Femoral ROIs and Entropy for Texture-based Detection of Osteoarthritis from High-Resolution Knee Radiographs
This work addresses early detection of knee osteoarthritis for medical diagnosis, offering an incremental improvement by combining new and existing features.
The study tackled detecting knee osteoarthritis from radiographs by investigating femoral textures and entropy as efficient descriptors, achieving an AUC of 0.85 with a five-feature classifier, outperforming state-of-the-art by about 0.1.

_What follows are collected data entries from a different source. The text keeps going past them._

Lemma step_keeps o fr :
  ∃ cs, history (step chk cfg o fr).1 = history fr ++ cs
        ∧ Forall (keyboard_call (keyboard fr)) cs
        ∧ same_setup (keyboard fr) (keyboard (step chk cfg o fr).1).
Proof.
  destruct o as [levels now | event [[conn_handle addr_type] addr]];
    cbn [step].
  - destruct (loop_body_cases levels now fr)
      as [-> | (cs & r & -> & _ & _ & Hcs)].
    + exists []. cbn [fst]. rewrite app_nil_r. by repeat split.
    + exists cs. cbn [fst]. split; [done|].
      split; [|apply same_setup_logged].
      destruct Hcs as [-> | (report & Hl & Hb & H0 & ->)].
      * apply release_all_keyboard_calls.
      * apply Forall_app. split; [apply release_all_keyboard_calls|].
        by apply notifications_keyboard_calls.
  - unfold on_keyboard.
    destruct (decide (event = 1)) as [->|H1];
      [|destruct (decide (event = 2)) as [->|H2]].
    + rewrite irq_connect. exists []. cbn. rewrite app_nil_r.
      by repeat split.
    + rewrite irq_disconnect. exists [GapAdvertise 100000
                                        (_payload (keyboard fr))].
      cbn. split; [done|].
      split; [apply Forall_cons; split; [done|apply Forall_nil_2]|].
      by repeat split.
    + rewrite irq_other by done. exists []. cbn. rewrite app_nil_r.
      by repeat split.
Qed.

Lemma run_keeps os fr :
  ∃ cs, history (run chk cfg os fr).1 = history fr ++ cs
        ∧ Forall (keyboard_call (keyboard fr)) cs
        ∧ same_setup (keyboard fr) (keyboard (run chk cfg os fr).1).
Proof.
  revert fr. induction os as [|o os IH]; intros fr.
  - exists []. cbn. rewrite app_nil_r. by repeat split.
  - rewrite run_cons. destruct (step_keeps o fr) as (cs1 & H1 & Hc1 & Hs1).
    destruct (step chk cfg o fr) as [fr' [[]|]]; cbn [fst] in *.
    + destruct (IH fr') as (cs2 & H2 & Hc2 & Hs2). exists (cs1 ++ cs2).
      split; [by rewrite H2, H1, app_assoc|].
      split; [|by eapply same_setup_trans].
      apply Forall_app. split; [done|].
      eapply Forall_impl; [exact Hc2|].
      intros c. by apply keyboard_call_same_setup.
    + by exists cs1.
Qed.

End Keeps.

(** X11.  Through any run, with any combination map and on either
    runtime, the handles and the advertising payload of the keyboard stay
    what they were, earlier calls on the BLE object are not forgotten,
    and every further call is of one of two kinds: a notification, on the
    report handle, of a report of exactly eight bytes that starts with
    the report id 1; or an advertisement of the stored payload at the
    interval 100000. *)
Theorem run_makes_keyboard_calls_only chk cfg os fr :
  let fr' := (run chk cfg os fr).1 in
  same_setup (keyboard fr) (keyboard fr')
  ∧ ∃ cs, history fr' = history fr ++ cs
          ∧ Forall (keyboard_call (keyboard fr)) cs.
Proof.
  cbn zeta. destruct (run_keeps chk cfg os fr) as (cs & Hh & Hc & Hs).
  split; [done|]. by exists cs.
Qed.

(** ** Ticks and connection events *)

Lemma notifications_to_members self report :
  Forall (fun c => ∃ conn_handle,
            c = GattsNotify conn_handle (_report_handle self) report
            ∧ conn_handle ∈ _connections self)
         (notifications self report).
Proof.
  unfold notifications. apply Forall_fmap, Forall_forall.
  intros conn_handle Hin%elem_of_elements. cbn. by exists conn_handle.
Qed.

The relationship between knee osteoarthritis progression and changes in tibial bone structure has long been recognized and various texture descriptors have been proposed to detect early osteoarthritis (OA) from radiographs. This work aims to investigate (1) femoral textures as an OA indicator and (2) the potential of entropy as a computationally efficient alternative to established texture descriptors. We design a robust semi-automatically placed layout for regions of interest (ROI), compute the Hurst coefficient and the entropy in each ROI, and employ statistical and machine learning methods to evaluate feature combinations. Based on 153 high-resolution radiographs, our results identify medial femur as an effective univariate descriptor, with significance comparable to medial tibia. Entropy is shown to contribute to classification performance. A linear five-feature classifier combining femur, entropic and standard texture descriptors, achieves AUC of 0.85, outperforming the state-of-the-art by roughly 0.1.